Content starts
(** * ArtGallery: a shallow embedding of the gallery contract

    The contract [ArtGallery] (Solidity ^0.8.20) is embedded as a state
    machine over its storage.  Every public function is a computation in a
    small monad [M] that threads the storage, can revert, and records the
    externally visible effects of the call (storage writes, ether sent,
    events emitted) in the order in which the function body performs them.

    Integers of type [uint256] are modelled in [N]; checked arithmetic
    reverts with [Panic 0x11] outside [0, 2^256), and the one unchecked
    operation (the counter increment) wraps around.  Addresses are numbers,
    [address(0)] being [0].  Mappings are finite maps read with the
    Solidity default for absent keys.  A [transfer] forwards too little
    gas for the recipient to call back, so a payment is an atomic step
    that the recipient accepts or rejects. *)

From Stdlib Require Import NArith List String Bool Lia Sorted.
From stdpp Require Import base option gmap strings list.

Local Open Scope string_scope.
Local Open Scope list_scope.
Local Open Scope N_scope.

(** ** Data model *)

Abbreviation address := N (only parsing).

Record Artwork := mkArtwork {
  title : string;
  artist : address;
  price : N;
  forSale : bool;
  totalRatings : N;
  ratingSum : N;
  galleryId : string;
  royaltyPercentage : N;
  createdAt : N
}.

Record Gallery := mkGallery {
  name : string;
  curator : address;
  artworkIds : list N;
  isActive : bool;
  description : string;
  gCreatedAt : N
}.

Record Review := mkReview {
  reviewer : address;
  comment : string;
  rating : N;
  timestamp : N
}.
Content ends
Content starts
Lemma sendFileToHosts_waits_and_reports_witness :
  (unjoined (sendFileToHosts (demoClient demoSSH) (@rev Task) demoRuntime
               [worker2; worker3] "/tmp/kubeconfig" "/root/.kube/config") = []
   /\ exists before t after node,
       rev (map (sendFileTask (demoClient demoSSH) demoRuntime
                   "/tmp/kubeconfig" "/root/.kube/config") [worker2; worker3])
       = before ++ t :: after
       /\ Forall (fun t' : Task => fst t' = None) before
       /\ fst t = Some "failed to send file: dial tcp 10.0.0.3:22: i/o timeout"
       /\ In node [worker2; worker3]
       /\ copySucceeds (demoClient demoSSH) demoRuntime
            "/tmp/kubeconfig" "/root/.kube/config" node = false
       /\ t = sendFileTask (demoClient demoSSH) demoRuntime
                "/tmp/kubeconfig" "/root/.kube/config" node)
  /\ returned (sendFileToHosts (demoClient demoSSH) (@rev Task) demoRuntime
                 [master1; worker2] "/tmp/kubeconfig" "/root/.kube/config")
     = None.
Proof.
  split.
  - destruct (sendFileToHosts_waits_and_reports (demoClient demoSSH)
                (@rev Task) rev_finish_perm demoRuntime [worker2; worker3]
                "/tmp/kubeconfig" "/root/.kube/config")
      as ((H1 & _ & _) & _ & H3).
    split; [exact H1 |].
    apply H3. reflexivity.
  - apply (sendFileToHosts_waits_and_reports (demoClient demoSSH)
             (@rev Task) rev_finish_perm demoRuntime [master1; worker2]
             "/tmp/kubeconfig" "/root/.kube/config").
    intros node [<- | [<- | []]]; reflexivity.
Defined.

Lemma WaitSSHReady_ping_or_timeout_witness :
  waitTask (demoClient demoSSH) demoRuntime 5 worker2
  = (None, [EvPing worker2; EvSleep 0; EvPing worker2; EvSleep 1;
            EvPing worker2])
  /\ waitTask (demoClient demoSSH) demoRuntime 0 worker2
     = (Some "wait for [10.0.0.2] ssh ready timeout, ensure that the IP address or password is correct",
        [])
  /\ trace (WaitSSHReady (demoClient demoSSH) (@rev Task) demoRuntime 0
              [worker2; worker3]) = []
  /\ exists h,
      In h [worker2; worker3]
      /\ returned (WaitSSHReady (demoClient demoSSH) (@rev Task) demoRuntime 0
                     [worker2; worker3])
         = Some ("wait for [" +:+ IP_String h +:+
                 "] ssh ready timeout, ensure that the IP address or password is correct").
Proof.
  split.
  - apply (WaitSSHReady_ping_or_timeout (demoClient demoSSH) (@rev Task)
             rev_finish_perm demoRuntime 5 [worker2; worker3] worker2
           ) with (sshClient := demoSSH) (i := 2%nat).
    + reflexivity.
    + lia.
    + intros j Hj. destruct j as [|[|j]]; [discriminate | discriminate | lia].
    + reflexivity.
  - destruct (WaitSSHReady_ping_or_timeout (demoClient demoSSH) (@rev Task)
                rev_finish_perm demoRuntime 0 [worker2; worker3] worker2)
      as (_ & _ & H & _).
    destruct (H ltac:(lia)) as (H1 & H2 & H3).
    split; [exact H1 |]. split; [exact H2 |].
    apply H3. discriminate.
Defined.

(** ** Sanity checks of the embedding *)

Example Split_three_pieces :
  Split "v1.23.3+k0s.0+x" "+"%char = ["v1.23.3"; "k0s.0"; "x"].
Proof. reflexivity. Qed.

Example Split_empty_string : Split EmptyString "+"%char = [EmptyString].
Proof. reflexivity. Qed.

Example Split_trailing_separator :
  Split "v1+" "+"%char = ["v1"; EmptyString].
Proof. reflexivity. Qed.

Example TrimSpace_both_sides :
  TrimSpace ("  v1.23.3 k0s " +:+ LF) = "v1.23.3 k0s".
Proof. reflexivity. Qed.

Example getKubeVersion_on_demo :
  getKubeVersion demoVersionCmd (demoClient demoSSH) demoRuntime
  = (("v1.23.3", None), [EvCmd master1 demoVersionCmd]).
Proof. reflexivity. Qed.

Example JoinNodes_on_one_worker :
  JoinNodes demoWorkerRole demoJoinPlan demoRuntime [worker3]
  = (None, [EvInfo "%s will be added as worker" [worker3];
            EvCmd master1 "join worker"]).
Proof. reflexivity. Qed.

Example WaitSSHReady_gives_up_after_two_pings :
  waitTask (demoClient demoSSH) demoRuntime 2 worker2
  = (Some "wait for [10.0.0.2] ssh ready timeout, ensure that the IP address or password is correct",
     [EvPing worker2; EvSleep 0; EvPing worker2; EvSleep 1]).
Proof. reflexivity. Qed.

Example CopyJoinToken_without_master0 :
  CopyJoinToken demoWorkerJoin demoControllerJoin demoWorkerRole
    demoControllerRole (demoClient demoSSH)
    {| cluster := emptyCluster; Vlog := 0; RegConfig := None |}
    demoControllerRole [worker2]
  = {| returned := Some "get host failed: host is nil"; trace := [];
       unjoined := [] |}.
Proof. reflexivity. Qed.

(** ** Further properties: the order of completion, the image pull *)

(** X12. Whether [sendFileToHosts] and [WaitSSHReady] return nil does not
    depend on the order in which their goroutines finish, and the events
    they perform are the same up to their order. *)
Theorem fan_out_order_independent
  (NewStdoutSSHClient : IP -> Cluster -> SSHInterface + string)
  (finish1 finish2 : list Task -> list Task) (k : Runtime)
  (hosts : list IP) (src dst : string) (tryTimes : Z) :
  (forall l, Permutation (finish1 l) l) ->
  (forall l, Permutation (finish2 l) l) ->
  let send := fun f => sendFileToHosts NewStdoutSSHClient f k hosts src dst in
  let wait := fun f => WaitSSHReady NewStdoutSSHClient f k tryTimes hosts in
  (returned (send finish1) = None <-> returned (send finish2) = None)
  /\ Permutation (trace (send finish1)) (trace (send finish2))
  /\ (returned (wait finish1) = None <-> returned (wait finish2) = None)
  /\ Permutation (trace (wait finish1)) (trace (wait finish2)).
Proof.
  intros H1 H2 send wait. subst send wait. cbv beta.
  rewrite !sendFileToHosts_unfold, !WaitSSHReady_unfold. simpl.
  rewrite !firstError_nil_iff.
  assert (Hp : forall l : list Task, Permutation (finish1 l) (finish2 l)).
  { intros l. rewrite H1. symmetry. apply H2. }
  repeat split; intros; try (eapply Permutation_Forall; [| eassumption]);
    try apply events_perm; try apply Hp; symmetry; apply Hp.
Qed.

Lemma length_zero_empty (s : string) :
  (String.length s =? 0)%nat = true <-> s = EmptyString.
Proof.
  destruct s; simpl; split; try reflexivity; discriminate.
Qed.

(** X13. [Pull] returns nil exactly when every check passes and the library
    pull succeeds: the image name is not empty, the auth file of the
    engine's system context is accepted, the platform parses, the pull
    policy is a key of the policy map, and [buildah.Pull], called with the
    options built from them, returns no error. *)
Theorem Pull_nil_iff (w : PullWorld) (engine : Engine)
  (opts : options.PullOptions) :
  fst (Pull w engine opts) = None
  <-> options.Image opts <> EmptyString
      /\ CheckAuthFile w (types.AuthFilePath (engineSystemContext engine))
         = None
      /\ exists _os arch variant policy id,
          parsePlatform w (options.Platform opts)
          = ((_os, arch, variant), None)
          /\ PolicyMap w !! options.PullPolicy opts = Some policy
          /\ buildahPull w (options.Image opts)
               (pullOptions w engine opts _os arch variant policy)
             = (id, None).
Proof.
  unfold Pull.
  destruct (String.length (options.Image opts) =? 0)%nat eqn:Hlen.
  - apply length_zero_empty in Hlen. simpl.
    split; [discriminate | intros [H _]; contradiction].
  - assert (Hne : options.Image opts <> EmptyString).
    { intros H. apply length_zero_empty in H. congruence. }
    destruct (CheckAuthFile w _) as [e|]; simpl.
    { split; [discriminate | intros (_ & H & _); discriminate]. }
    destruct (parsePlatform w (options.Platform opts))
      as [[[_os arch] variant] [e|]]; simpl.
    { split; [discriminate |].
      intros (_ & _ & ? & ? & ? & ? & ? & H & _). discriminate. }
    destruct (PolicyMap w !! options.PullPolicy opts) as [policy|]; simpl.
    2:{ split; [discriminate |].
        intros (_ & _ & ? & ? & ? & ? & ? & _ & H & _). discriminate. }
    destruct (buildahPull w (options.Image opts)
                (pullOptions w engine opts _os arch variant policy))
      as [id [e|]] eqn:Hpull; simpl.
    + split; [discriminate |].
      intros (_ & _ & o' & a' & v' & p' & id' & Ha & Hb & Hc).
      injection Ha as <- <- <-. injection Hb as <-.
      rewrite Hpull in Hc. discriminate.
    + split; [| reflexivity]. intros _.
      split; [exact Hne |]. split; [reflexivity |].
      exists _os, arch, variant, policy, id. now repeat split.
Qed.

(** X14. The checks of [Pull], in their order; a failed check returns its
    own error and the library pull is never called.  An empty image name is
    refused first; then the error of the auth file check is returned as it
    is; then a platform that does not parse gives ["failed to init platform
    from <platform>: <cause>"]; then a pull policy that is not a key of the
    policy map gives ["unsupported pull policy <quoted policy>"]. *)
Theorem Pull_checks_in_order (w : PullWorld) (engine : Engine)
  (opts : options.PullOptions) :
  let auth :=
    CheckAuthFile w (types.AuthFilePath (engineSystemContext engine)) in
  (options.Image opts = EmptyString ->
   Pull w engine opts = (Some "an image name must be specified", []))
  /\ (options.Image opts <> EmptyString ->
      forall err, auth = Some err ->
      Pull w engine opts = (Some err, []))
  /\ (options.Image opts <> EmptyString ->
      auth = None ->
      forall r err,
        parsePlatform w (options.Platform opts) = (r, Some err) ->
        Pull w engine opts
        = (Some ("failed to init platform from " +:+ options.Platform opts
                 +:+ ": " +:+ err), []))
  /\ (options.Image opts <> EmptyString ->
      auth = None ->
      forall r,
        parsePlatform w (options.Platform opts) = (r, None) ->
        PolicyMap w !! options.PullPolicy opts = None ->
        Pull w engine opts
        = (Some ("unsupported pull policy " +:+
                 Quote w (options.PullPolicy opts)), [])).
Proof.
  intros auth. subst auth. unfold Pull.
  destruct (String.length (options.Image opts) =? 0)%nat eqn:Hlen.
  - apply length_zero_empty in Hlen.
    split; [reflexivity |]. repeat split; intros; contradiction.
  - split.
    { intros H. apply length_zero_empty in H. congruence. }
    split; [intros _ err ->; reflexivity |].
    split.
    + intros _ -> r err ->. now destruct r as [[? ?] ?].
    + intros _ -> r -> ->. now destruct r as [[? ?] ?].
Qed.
Content ends
Please copy the lines in the records above between the one holding "(** * ArtGallery: a" and the one holding "machine over its", inclusive, exactly and with no other line.

**ANSWER TO THE EXERCISE:**
(** * ArtGallery: a shallow embedding of the gallery contract

    The contract [ArtGallery] (Solidity ^0.8.20) is embedded as a state
    machine over its storage.  Every public function is a computation in a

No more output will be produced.